Several potential future research directions can be addressed to overcome the identified limitations. Firstly, the limitation in the available data for POIs and opening times could be overcome by using map services with more accurate data, although it may entail higher costs to access these services. Additionally, the ACO model formulation could be improved by considering the activity chain optimization as a tour with multiple home visits instead of splitting the activity chains into different sub-activity chains. Another avenue for potential future research is to explore alternative metaheuristic algorithms that could potentially improve the performance and reduce computation times during the optimization process of the ACO. Finally, the objective function, which only considered travel times in this study, could be improved by incorporating other factors that take part during the travel process, such as traffic conditions, environmental impact, among others.

Conclusion

In this study, a comprehensive experimental evaluation of the ACO model was carried out using large real-world data.

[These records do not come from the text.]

(* ===== verification/RoleBuilder.v ===== *)
(** * Built-in roles

    [app/rolebuilder.go] and [app/role_data.go]: the global roles and role
    templates the server writes when it starts, the builder they are described
    with, their reconciliation with what the cluster has, and the first
    administrator. *)

From stdpp Require Import base gmap list strings.
From Stdlib Require Import ZArith.
From S2P Require Import Prelude.
From S2P Require Import GoLib.
From S2P Require Import KubeTypes.
From S2P Require Import KubeObjects.
From S2P Require Import Kube.
From S2P Require Import MgmtHandlers.
Import ProjectCluster.

Declare Scope builder_scope.
Delimit Scope builder_scope with builder.

(** A method call on the result of the call before it. *)
Notation "b ▷ f" := (f b) (at level 62, left associativity, only parsing) : builder_scope.

Module RoleBuilder.

(** ** The builder

    The builders of the roles form a list linked in both directions; the chain
    holds their fields, from the first to the last.  A method of a role or rule
    builder is called on the role or rule an earlier call returned: [cur_role]
    and [cur_rule] point to it. *)

Record roleBuilder := {
  name : string;
  displayName : string;
  context : string;
  builtin : bool;
  external : bool;
  hidden : bool;
  roleTemplateNames : list string;
  rules : list PolicyRule }.

Record builder := {
  chain : list roleBuilder;
  cur_role : nat;
  cur_rule : nat }.

Definition no_role : roleBuilder :=
  {| name := ""; displayName := ""; context := ""; builtin := false; external := false;
     hidden := false; roleTemplateNames := []; rules := [] |}.

Definition newRoleBuilder : builder := {| chain := [no_role]; cur_role := 0; cur_rule := 0 |}.

Definition with_names (d n : string) (r : roleBuilder) : roleBuilder :=
  {| name := n; displayName := d; context := context r; builtin := builtin r; external := external r;
     hidden := hidden r; roleTemplateNames := roleTemplateNames r; rules := rules r |}.

(** [rb.addRole] follows [next] from the first builder: the role takes the first
    place without a name or a new one at the end.  Returns its position. *)
Fixpoint add_role (d n : string) (l : list roleBuilder) : list roleBuilder * nat :=
  match l with
  | [] => ([with_names d n no_role], 0%nat)
  | rb :: next =>
    if String.eqb (name rb) "" then (with_names d n rb :: next, 0%nat)
    else let '(next', i) := add_role d n next in (rb :: next', S i)
  end.

Definition addRole (d n : string) (b : builder) : builder :=
  let '(l, i) := add_role d n (chain b) in {| chain := l; cur_role := i; cur_rule := 0 |}.

Definition on_role (f : roleBuilder → roleBuilder) (b : builder) : builder :=
  {| chain := alter f (cur_role b) (chain b); cur_role := cur_role b; cur_rule := cur_rule b |}.

Definition addRoleTemplate (d n ctx : string) (bi ext hid : bool) (b : builder) : builder :=
  on_role (λ r, {| name := name r; displayName := displayName r; context := ctx; builtin := bi;
                   external := ext; hidden := hid; roleTemplateNames := roleTemplateNames r;
                   rules := rules r |}) (addRole d n b).

Definition with_rules (l : list PolicyRule) (r : roleBuilder) : roleBuilder :=
  {| name := name r; displayName := displayName r; context := context r; builtin := builtin r;
     external := external r; hidden := hidden r; roleTemplateNames := roleTemplateNames r; rules := l |}.

Definition no_rule : PolicyRule :=
  {| Verbs := []; APIGroups := []; Resources := []; ResourceNames := []; NonResourceURLs := [] |}.

(** The rule is the last one of the role. *)
Definition addRule (b : builder) : builder :=
  {| chain := alter (λ r, with_rules (rules r ++ [no_rule]) r) (cur_role b) (chain b);
     cur_role := cur_role b;
     cur_rule := length (default [] (rules <$> chain b !! cur_role b)) |}.

Definition setRoleTemplateNames (names : list string) (b : builder) : builder :=
  on_role (λ r, {| name := name r; displayName := displayName r; context := context r;
                   builtin := builtin r; external := external r; hidden := hidden r;
                   roleTemplateNames := names; rules := rules r |}) b.

Definition on_rule (f : PolicyRule → PolicyRule) (b : builder) : builder :=
  on_role (λ r, with_rules (alter f (cur_rule b) (rules r)) r) b.

Definition verbs (v : list string) (b : builder) : builder :=
  on_rule (λ r, {| Verbs := Verbs r ++ v; APIGroups := APIGroups r; Resources := Resources r;
                   ResourceNames := ResourceNames r; NonResourceURLs := NonResourceURLs r |}) b.

Definition resources (rc : list string) (b : builder) : builder :=
  on_rule (λ r, {| Verbs := Verbs r; APIGroups := APIGroups r; Resources := Resources r ++ rc;
                   ResourceNames := ResourceNames r; NonResourceURLs := NonResourceURLs r |}) b.

Definition resourceNames (rn : list string) (b : builder) : builder :=
  on_rule (λ r, {| Verbs := Verbs r; APIGroups := APIGroups r; Resources := Resources r;
                   ResourceNames := ResourceNames r ++ rn; NonResourceURLs := NonResourceURLs r |}) b.

Definition apiGroups (a : list string) (b : builder) : builder :=
  on_rule (λ r, {| Verbs := Verbs r; APIGroups := APIGroups r ++ a; Resources := Resources r;
                   ResourceNames := ResourceNames r; NonResourceURLs := NonResourceURLs r |}) b.

Definition nonResourceURLs (u : list string) (b : builder) : builder :=
  on_rule (λ r, {| Verbs := Verbs r; APIGroups := APIGroups r; Resources := Resources r;
                   ResourceNames := ResourceNames r; NonResourceURLs := NonResourceURLs r ++ u |}) b.

(** ** The roles *)

Local Open Scope builder_scope.

Definition globalRoles : builder := newRoleBuilder
  ▷ addRole "Create Clusters" "clusters-create"
    ▷ addRule ▷ apiGroups ["management.cattle.io"] ▷ resources ["clusters"] ▷ verbs ["create"]
    ▷ addRule ▷ apiGroups ["management.cattle.io"] ▷ resources ["templates";
        "templateversions"] ▷ verbs ["get"; "list"; "watch"]
    ▷ addRule ▷ apiGroups ["management.cattle.io"] ▷ resources ["nodedrivers"] ▷ verbs ["get";
        "list"; "watch"]
    ▷ addRule ▷ apiGroups ["management.cattle.io"] ▷ resources ["podsecuritypolicytemplates"]
        ▷ verbs ["get"; "list"; "watch"]
    ▷ addRule ▷ apiGroups ["management.cattle.io"] ▷ resources ["nodetemplates"] ▷ verbs ["*"]
  ▷ addRole "Manage Node Drivers" "nodedrivers-manage"
    ▷ addRule ▷ apiGroups ["management.cattle.io"] ▷ resources ["nodedrivers"] ▷ verbs ["*"]
  ▷ addRole "Manage Catalogs" "catalogs-manage"
    ▷ addRule ▷ apiGroups ["management.cattle.io"] ▷ resources ["catalogs"; "templates";
        "templateversions"] ▷ verbs ["*"]
  ▷ addRole "Use Catalog Templates" "catalogs-use"
    ▷ addRule ▷ apiGroups ["management.cattle.io"] ▷ resources ["templates";
        "templateversions"] ▷ verbs ["get"; "list"; "watch"]
  ▷ addRole "Manage Users" "users-manage"
    ▷ addRule ▷ apiGroups ["management.cattle.io"] ▷ resources ["users"; "globalroles";
        "globalrolebindings"] ▷ verbs ["*"]
  ▷ addRole "Manage Roles" "roles-manage"
    ▷ addRule ▷ apiGroups ["management.cattle.io"] ▷ resources ["roletemplates"] ▷ verbs ["*"]
  ▷ addRole "Manage Authentication" "authn-manage"
    ▷ addRule ▷ apiGroups ["management.cattle.io"] ▷ resources ["authconfigs"] ▷ verbs ["get";
        "list"; "watch"; "update"]
  ▷ addRole "Manage Settings" "settings-manage"
    ▷ addRule ▷ apiGroups ["management.cattle.io"] ▷ resources ["settings"] ▷ verbs ["*"]
  ▷ addRole "Manage PodSecurityPolicy Templates" "podsecuritypolicytemplates-manage"
    ▷ addRule ▷ apiGroups ["management.cattle.io"] ▷ resources ["podsecuritypolicytemplates"]
        ▷ verbs ["*"]
  ▷ addRole "Admin" "admin"
    ▷ addRule ▷ apiGroups ["*"] ▷ resources ["*"] ▷ verbs ["*"]
    ▷ addRule ▷ apiGroups [] ▷ nonResourceURLs ["*"] ▷ verbs ["*"]
  ▷ addRole "User" "user"
    ▷ addRule ▷ apiGroups ["management.cattle.io"] ▷ resources ["principals";
        "roletemplates"] ▷ verbs ["get"; "list"; "watch"]
    ▷ addRule ▷ apiGroups ["management.cattle.io"] ▷ resources ["users"] ▷ verbs ["get"; "list";
        "watch"]
    ▷ addRule ▷ apiGroups ["management.cattle.io"] ▷ resources ["preferences"] ▷ verbs ["*"]
    ▷ addRule ▷ apiGroups ["management.cattle.io"] ▷ resources ["settings"] ▷ verbs ["get";
        "list"; "watch"]
    ▷ addRule ▷ apiGroups ["management.cattle.io"] ▷ resources ["clusters"] ▷ verbs ["create"]
    ▷ addRule ▷ apiGroups ["management.cattle.io"] ▷ resources ["templates";
        "templateversions"] ▷ verbs ["get"; "list"; "watch"]
    ▷ addRule ▷ apiGroups ["management.cattle.io"] ▷ resources ["nodedrivers"] ▷ verbs ["get";
        "list"; "watch"]
    ▷ addRule ▷ apiGroups ["management.cattle.io"] ▷ resources ["podsecuritypolicytemplates"]
        ▷ verbs ["get"; "list"; "watch"]
    ▷ addRule ▷ apiGroups ["management.cattle.io"] ▷ resources ["nodetemplates"] ▷ verbs ["*"]
    ▷ addRule ▷ apiGroups ["management.cattle.io"] ▷ resources ["sourcecodecredentials"]
        ▷ verbs ["*"]
    ▷ addRule ▷ apiGroups ["management.cattle.io"] ▷ resources ["sourcecoderepositories"]
        ▷ verbs ["*"]
  ▷ addRole "User Base" "user-base"
    ▷ addRule ▷ apiGroups ["management.cattle.io"] ▷ resources ["principals";
        "roletemplates"] ▷ verbs ["get"; "list"; "watch"]
    ▷ addRule ▷ apiGroups ["management.cattle.io"] ▷ resources ["users"] ▷ verbs ["get"; "list";
        "watch"]
    ▷ addRule ▷ apiGroups ["management.cattle.io"] ▷ resources ["preferences"] ▷ verbs ["*"]
    ▷ addRule ▷ apiGroups ["management.cattle.io"] ▷ resources ["settings"] ▷ verbs ["get";
        "list"; "watch"].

The activity chain benchmark data were generated from a household survey dataset, while the flexibility of the activities was established through a stochastic approach to simulate the preferences of the travelers. Furthermore, the POIs and their corresponding real opening times were extracted from open-source mapping services to aid in the calculation process. The algorithms to solve the ACO were the exact approach branch-and-bound and the GA. The findings of the evaluation overall demonstrated that the GA performs better on larger activity chains compared to smaller ones, with the computational time decreased as the size of the activity chain increases. The total tour times and travel times are similar for both algorithms while finding the optimal real activity chains. Additionally, the inclusion of activity flexibility leads to an added complexity to the problem, increasing computational time overall. The computational time grows exponentially as the size increase when solving the ACO with branch-and-bound, while GA keeps a linear growth. The results of this study also demonstrate that, despite not yielding the optimal values for smaller activity chain sizes, the travel times among the locations are optimized to a satisfactory level. This study constitutes a valuable contribution to the research on time reduction, trip optimization, and activity scheduling optimization.